Stored data entries:
━━━━━━━━━━━━━━━━

(* ===== verification/QmapSpec.v ===== *)
(** Properties of the QMAP data path: encoding and decoding agree, aggregation loses
    nothing and keeps the order and the negotiated limits, and decoding ends as long
    as every multiplexed device exists. *)
From S2P Require Import Prelude Qmap.
#[local] Open Scope Z_scope.

Section Spec.
Context {S : Type} `{HL : SkbLaws S}.

(** ** Framing *)
Lemma padding_small s : (padding s < 4)%nat.
Proof. unfold padding. destruct (_ =? 0)%nat eqn:E; destruct (_ <? _)%nat; try apply Nat.eqb_neq in E; lia. Qed.
Lemma padding_room s : (padding s <= skb_tailroom s)%nat.
Proof.
  unfold padding. destruct (Nat.ltb_spec (skb_tailroom s) (if (skb_len s mod 4 =? 0)%nat then 0 else 4 - skb_len s mod 4)); lia.
Qed.

(** Padding and pushing [n] header bytes. *)
Lemma pad_push n s :
  (n <= skb_headroom s)%nat ->
  exists s1 s2 hd tl, (if (padding s =? 0)%nat then Ok s else skb_put (padding s) s) = Ok s1
    /\ skb_push n s1 = Ok s2 /\ length hd = n /\ length tl = padding s
    /\ skb_data s2 = hd ++ skb_data s ++ tl.
Proof.
  intros Hn. destruct (Nat.eqb_spec (padding s) 0) as [E|E].
  - destruct (push_ok n s Hn) as (s2 & hd & H1 & H2 & H3 & _). exists s, s2, hd, [].
    rewrite app_nil_r, E. auto.
  - destruct (put_ok (padding s) s (padding_room s)) as (s1 & tl & H1 & H2 & H3 & _ & H5).
    destruct (push_ok n s1) as (s2 & hd & K1 & K2 & K3 & _); [lia|].
    exists s1, s2, hd, tl. rewrite K3, H3. auto.
Qed.
Lemma store_at o bs s pre old post :
  skb_data s = pre ++ old ++ post -> length pre = o -> length old = length bs ->
  skb_data (skb_store o bs s) = pre ++ bs ++ post.
Proof.
  intros E Ho Hl. destruct (store_ok o bs s) as (H1 & _).
  - rewrite E, !length_app. lia.
  - rewrite H1, E, <- Ho, take_app_length, <- Hl, drop_app_add, drop_app_length. done.
Qed.

(** The header of protocol version [v] (5 or 9). *)
Definition frame_hdr (v pad mux len : Z) : list Z :=
  if v =? 5 then qmap_hdr pad mux len else map_header 0 1 pad mux len ++ csum_header.
Definition encode (v : Z) (s : S) (mux : Z) : res S :=
  if v =? 5 then add_qhdr s mux else add_qhdr_v5 s mux.
(* ===== verification/Udhcpc.v ===== *)
(** The configuration of network devices by the connection manager: udhcpc.c, with
    [update_resolv_conf] of util.c and [ql_bridge_mode_detect] of qmap_bridge_mode.c, over the
    interface [NetSys].  The DHCP client is a command whose thread the caller joins; what is
    only printed (the addresses of the P-CSCF, the default route, the carrier) is left out. *)
From S2P Require Import Prelude CmTypes QmiRequests AtTok NetSys.
#[local] Open Scope Z_scope.
#[local] Abbreviation B := bytes_of_string.

(** ** Text of addresses *)

(** The swap of the bytes of an address in host order. *)
Definition qmi2addr (x : Z) : Z :=
  u32 (Z.lor (Z.lor (Z.lor (Z.shiftr x 24) (Z.land (Z.shiftr x 8) 0xff00)) (Z.land (Z.shiftl x 8) 0xff0000)) (Z.shiftl x 24)).

(** The bytes of an address in host order, on a little-endian machine. *)
Definition addr_byte (a k : Z) : Z := Z.land (Z.shiftr a (8 * k)) 0xff.
Definition ipv4Str (a : Z) : cstr :=
  show_nat 10 (addr_byte a 3) ++ 46 :: show_nat 10 (addr_byte a 2)
  ++ 46 :: show_nat 10 (addr_byte a 1) ++ 46 :: show_nat 10 (addr_byte a 0).

Fixpoint ipv6_words (a : list Z) : list Z :=
  match a with hi :: lo :: a => Z.shiftl hi 8 + lo :: ipv6_words a | _ => [] end.
Fixpoint join (sep : Z) (l : list cstr) : cstr :=
  match l with [] => [] | [s] => s | s :: l => s ++ sep :: join sep l end.
Definition ipv6Str (a : list Z) : cstr := join 58 (show_hex <$> ipv6_words a).

(** [update_ip_address_by_qmi] turns the mask into a prefix length by counting. *)
Definition mask_prefix (SubnetMask : Z) : Z :=
  foldl (fun prefix n => if truth (Z.land SubnetMask (Z.shiftl 1 n)) then prefix + 1 else prefix) 0 (seqZ 0 32).

(** ** /etc/resolv.conf *)

Definition MAX_DNS : nat := 16.
Definition resolv_conf : cstr := B "/etc/resolv.conf".
Definition dns_tag (iptype : Z) (ifname : cstr) : cstr := B "# IPV" ++ show_int iptype ++ 32 :: ifname.

(** What successive calls of [fgets] with a buffer of [k + 1] bytes return; [room] is what is
    left in the buffer of the first. *)
Fixpoint fgets_all (k room : nat) (s : cstr) : list cstr :=
  match s with
  | [] => []
  | c :: s =>
      if (c =? LF) || (room <=? 1)%nat then [c] :: fgets_all k k s
      else match fgets_all k (room - 1) s with [] => [[c]] | l :: ls => (c :: l) :: ls end
  end.
(** The newline is cut off, unless it is the whole line. *)
Definition chomp (l : cstr) : cstr :=
  if (1 <? length l)%nat && bool_decide (last l = Some LF) then removelast l else l.

(** The loop over the lines: those that are kept, and how many carried the tag. *)
Fixpoint scan_dns (tag : cstr) (lines : list cstr) (dns_info : list cstr) (dns_match : Z) : list cstr * Z :=
  match lines with
  | [] => (dns_info, dns_match)
  | l :: lines =>
      let l := chomp (until_nul l) in
      if strstr l tag then scan_dns tag lines dns_info (dns_match + 1)
      else let dns_info := dns_info ++ [l] in
           if (length dns_info =? MAX_DNS)%nat then (dns_info, dns_match)
           else scan_dns tag lines dns_info dns_match
  end.
Definition nameserver (tag dns : cstr) : cstr := B "nameserver " ++ dns ++ 32 :: tag ++ [LF].
Definition dns_text (tag : cstr) (dns1 dns2 : option cstr) (dns_info : list cstr) : cstr :=
  default [] (nameserver tag <$> dns1) ++ default [] (nameserver tag <$> dns2)
  ++ concat ((fun l => l ++ [LF]) <$> dns_info).

Section Net.
Context {W : Type} `{NetSys W}.

Definition update_resolv_conf (iptype : Z) (ifname : cstr) (dns1 dns2 : option cstr) : M W unit :=
  let tag := take 63 (dns_tag iptype ifname) in
  e ← ask (sys_open resolv_conf O_read);
  if truth e && negb (e =? ENOENT) then mret tt
  else
    text ← (if truth e then mret [] else r ← ask (sys_read resolv_conf); mret (default [] r));
    let '(dns_info, dns_match) := scan_dns tag (fgets_all 254 254 text) [] 0 in
    if bool_decide (dns1 = None) && (dns_match =? 0) then mret tt
    else
      e ← ask (sys_open resolv_conf O_create);
      M_when (negb (truth e)) (M_upd (sys_write resolv_conf (dns_text tag dns1 dns2 dns_info))).

(** ** Devices *)

Definition ql_set_mtu (ifname : cstr) (ifru_mtu : Z) : M W unit :=
  m ← ask (sys_mtu ifname);
  match m with
  | Some old => if old =? ifru_mtu then mret tt else M_upd (sys_set_mtu ifname ifru_mtu)
  | None => mret tt
  end.
Definition ql_netcard_ipv4_address_check (ifname : cstr) (ip : Z) : M W bool :=
  addr ← ask (sys_addr ifname); mret (addr =? ip).

Definition ql_raw_ip_mode_check (ifname : cstr) (ip : Z) : M W bool :=
  let raw_ip := sysfs ifname "qmi/raw_ip" in
  same ← ql_netcard_ipv4_address_check ifname (qmi2addr ip);
  if same : bool then mret false
  else
    e ← ask (sys_access raw_ip);
    if truth e then mret false
    else
      e ← ask (sys_open raw_ip O_RDWR);
      if truth e then mret false
      else
        r ← ask (sys_read raw_ip);
        let mode := match r with Some (c :: _) => c | _ => 88 end in
        if (mode =? 48) || (mode =? 78) then
          _ ← ql_system (If_down ifname);
          _ ← M_upd (sys_write raw_ip [89; 0]);
          _ ← ql_system (If_up ifname);
          mret true
        else mret false.

(** [link_file] is the buffer of the call, which starts with whatever is on the stack. *)
Definition ql_set_driver_link_state (p : PROFILE_T) (link_file : list Z) (link_state : Z) : M W unit :=
  let path := sysfs (usbnet_adapter p) "link_state" in
  e ← ask (sys_open path O_RDWR);
  if truth e then mret tt
  else
    let new_state := if qmap_mode p <=? 1 then b2z (truth link_state)
                     else (if truth link_state then 0x00 else 0x80) + Z.land (muxid p) 0x7F in
    let link_file := snprintf 128 (show_int new_state ++ [LF]) (snprintf 128 path link_file) in
    _ ← M_upd (sys_write path link_file);
    if (link_state =? 0) && nonnull (qmapnet_adapter p) && negb (bool_decide (qmapnet_adapter p = usbnet_adapter p)) then
      r ← ask (sys_read path);
      (* [rc] is a [size_t]: a failed read counts as a long one *)
      let '(rc, link_file) := match r with
                              | Some b => let b := take 128 b in (Z.of_nat (length b), b ++ drop (length b) link_file)
                              | None => (2 ^ 64 - 1, link_file)
                              end in
      let small := small_letter <$> link_file in
      if (1 <? rc) && (begins (B "0" ++ [LF]) small || begins (B "0x0" ++ [LF]) small)
      then _ ← ql_system (If_down (usbnet_adapter p)); mret tt
      else mret tt
    else mret tt.

(** ** Addresses and routes *)

(** [while(!system(shell_cmd));] *)
Fixpoint route_del_loop (fuel : nat) (ifname : cstr) : M W unit :=
  match fuel with
  | O => M_lift OutOfFuel
  | S f => r ← ql_system (Route_del ifname); if truth r then mret tt else route_del_loop f ifname
  end.

Definition update_ipv4_address (fuel : nat) (ifname ip gw : cstr) (prefix : Z) : M W unit :=
  no_ip ← ask (sys_access (B "/sbin/ip"));
  if negb (truth no_ip) then
    _ ← ql_system (Ip_flush 4 ifname);
    _ ← ql_system (Ip_add 4 ip prefix ifname);
    _ ← ql_system (Ip_default 4 (Some gw) ifname);
    mret tt
  else
    (* a shift by 32 bits or more is undefined *)
    n ← M_lift (if (1 <=? prefix) && (prefix <=? 32)
                then Ok (u32 (Z.shiftl (Z.shiftr 0xFFFFFFFF (32 - prefix)) (32 - prefix))) else Fault);
    _ ← ql_system (If_addr ifname ip (ipv4Str n));
    _ ← route_del_loop fuel ifname;
    _ ← ql_system (Route_add gw ifname);
    mret tt.

Definition update_ipv6_address (ifname ip : cstr) (prefix : Z) : M W unit :=
  no_ip ← ask (sys_access (B "/sbin/ip"));
  if negb (truth no_ip) then
    _ ← ql_system (Ip_flush 6 ifname);
    _ ← ql_system (Ip_add 6 ip prefix ifname);
    _ ← ql_system (Ip_default 6 None ifname);
    mret tt
  else
    _ ← ql_system (If_addr6 ifname ip prefix);
    _ ← ql_system (Route6_add ifname);
    mret tt.

(** The first byte of an address, which says whether it is there. *)
Definition v6_given (a : list Z) : bool := truth (hd 0 a).

Definition update_ipv4_by_qmi (fuel : nat) (ifname : cstr) (v4 : IPV4_T) : M W unit :=
  M_when (truth (v4_Address v4))
    (_ ← update_ipv4_address fuel ifname (ipv4Str (v4_Address v4)) (ipv4Str (v4_Gateway v4))
           (mask_prefix (v4_SubnetMask v4));
     M_when (truth (v4_DnsPrimary v4))
       (update_resolv_conf 4 ifname (Some (ipv4Str (v4_DnsPrimary v4)))
          (Some (ipv4Str (if truth (v4_DnsSecondary v4) then v4_DnsSecondary v4 else v4_DnsPrimary v4))))).
Definition update_ipv6_by_qmi (ifname : cstr) (v6 : IPV6_T) : M W unit :=
  M_when (v6_given (v6_Address v6) && truth (v6_PrefixLengthIPAddr v6))
    (_ ← update_ipv6_address ifname (ipv6Str (v6_Address v6)) (v6_PrefixLengthIPAddr v6);
     M_when (v6_given (v6_DnsPrimary v6))
       (update_resolv_conf 6 ifname (Some (ipv6Str (v6_DnsPrimary v6)))
          (Some (ipv6Str (if v6_given (v6_DnsSecondary v6) then v6_DnsSecondary v6 else v6_DnsPrimary v6))))).
Definition update_ip_address_by_qmi (fuel : nat) (ifname : cstr) (v4 : option IPV4_T) (v6 : option IPV6_T) : M W unit :=
  _ ← match v4 with Some v4 => update_ipv4_by_qmi fuel ifname v4 | None => mret tt end;
  match v6 with Some v6 => update_ipv6_by_qmi ifname v6 | None => mret tt end.

(** ** Bridge mode *)

(** The device the manager configures. *)
Definition net_ifname (p : PROFILE_T) : cstr :=
  if nonnull (qmapnet_adapter p) then qmapnet_adapter p else usbnet_adapter p.
Definition module_parameter (driver : cstr) (name : string) : cstr :=
  B "/sys/module/" ++ driver ++ B "/parameters/" ++ B name.

(** The two files of the attributes, unless they are not there. *)
Definition bridge_files (p : PROFILE_T) : M W (option (cstr * cstr)) :=
  let ipv4_file := sysfs (net_ifname p) "bridge_ipv4" in
  e ← ask (sys_access ipv4_file);
  if negb (truth e) then mret (Some (sysfs (net_ifname p) "bridge_mode", ipv4_file))
  else if negb (e =? ENOENT) then mret None
  else
    let mode_file := module_parameter (driver_name p) "bridge_mode" in
    e ← ask (sys_access mode_file);
    if truth e then mret None else mret (Some (mode_file, module_parameter (driver_name p) "bridge_ipv4")).

Definition ql_bridge_mode_detect (p : PROFILE_T) : M W bool :=
  f ← bridge_files p;
  match f with
  | None => mret false
  | Some (mode_file, ipv4_file) =>
      buf ← ql_fread mode_file 64;
      let in_bridge := match buf with c :: _ => negb (c =? 48) | [] => false end in
      if negb in_bridge then mret false
      else
        let addr := B "0x" ++ show_hex (v4_Address (ipv4 p)) in
        let text := if strstr ipv4_file (B "/sys/class/net/") || (qmap_mode p =? 0) || (qmap_mode p =? 1)
                    then addr else addr ++ 58 :: show_int (muxid p) in
        _ ← ql_fwrite ipv4_file text;
        mret true
  end.

(** ** Start and stop *)

(** The IPv4 part of [udhcpc_start]. *)
Definition udhcpc_ipv4 (fuel : nat) (p : PROFILE_T) (ifname : cstr) : M W unit :=
  match request_ops p with
  | mbim_request_ops => update_ip_address_by_qmi fuel ifname (Some (ipv4 p)) None
  | atc_request_ops => _ ← ql_system (Dhcp ifname); mret tt
  | qmi_request_ops =>
      _ ← ql_system (Dhcp ifname);
      changed ← ql_raw_ip_mode_check ifname (v4_Address (ipv4 p));
      _ ← M_when changed (_ ← ql_system (Dhcp ifname); mret tt);
      same ← ql_netcard_ipv4_address_check ifname (qmi2addr (v4_Address (ipv4 p)));
      M_when (negb same) (update_ip_address_by_qmi fuel ifname (Some (ipv4 p)) None)
  end.
(** The IPv6 part, from the label [set_ipv6] on. *)
Definition set_ipv6 (fuel : nat) (p : PROFILE_T) (ifname : cstr) : M W unit :=
  let v6 := ipv6 p in
  M_when (v6_given (v6_Address v6) && truth (v6_PrefixLengthIPAddr v6))
    (_ ← update_ip_address_by_qmi fuel ifname None (Some v6);
     let dns a := if v6_given a then Some (ipv6Str a) else None in
     M_when (v6_given (v6_DnsPrimary v6) || v6_given (v6_DnsSecondary v6))
       (update_resolv_conf 6 ifname (dns (v6_DnsPrimary v6)) (dns (v6_DnsSecondary v6)))).

Definition udhcpc_start (fuel : nat) (link_file : list Z) (p : PROFILE_T) : M W unit :=
  _ ← ql_set_driver_link_state p link_file 1;
  let ifname := net_ifname p in
  _ ← M_when (truth (rawIP p) && truth (v4_Address (ipv4 p)) && truth (v4_Mtu (ipv4 p)))
        (ql_set_mtu ifname (s32 (v4_Mtu (ipv4 p))));
  _ ← M_when (negb (bool_decide (ifname = usbnet_adapter p)))
        (_ ← ql_system (If_up (usbnet_adapter p));
         flags ← ask (sys_flags ifname);
         M_when (truth (Z.land flags IFF_UP)) (_ ← ql_system (If_down ifname); mret tt));
  _ ← ql_system (If_up ifname);
  bridge ← ql_bridge_mode_detect p;
  if bridge : bool then mret tt
  else
    _ ← M_when (truth (v4_Address (ipv4 p))) (udhcpc_ipv4 fuel p ifname);
    set_ipv6 fuel p ifname.

(** [dibbler_client_alive] is 0: nothing that is compiled sets it. *)
Definition udhcpc_stop (link_file : list Z) (p : PROFILE_T) : M W unit :=
  _ ← ql_set_driver_link_state p link_file 0;
  let ifname := net_ifname p in
  _ ← ql_system (If_zero ifname);
  _ ← ql_system (If_down ifname);
  mret tt.
End Net.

━━━━━━━━━━━━━━━━

From the records above, extract exactly and only the lines that begin at the line with "Lemma store_at o" and stop after the line with "(** The header".

Lemma store_at o bs s pre old post :
  skb_data s = pre ++ old ++ post -> length pre = o -> length old = length bs ->
  skb_data (skb_store o bs s) = pre ++ bs ++ post.
Proof.
  intros E Ho Hl. destruct (store_ok o bs s) as (H1 & _).
  - rewrite E, !length_app. lia.
  - rewrite H1, E, <- Ho, take_app_length, <- Hl, drop_app_add, drop_app_length. done.
Qed.

(** The header of protocol version [v] (5 or 9). *)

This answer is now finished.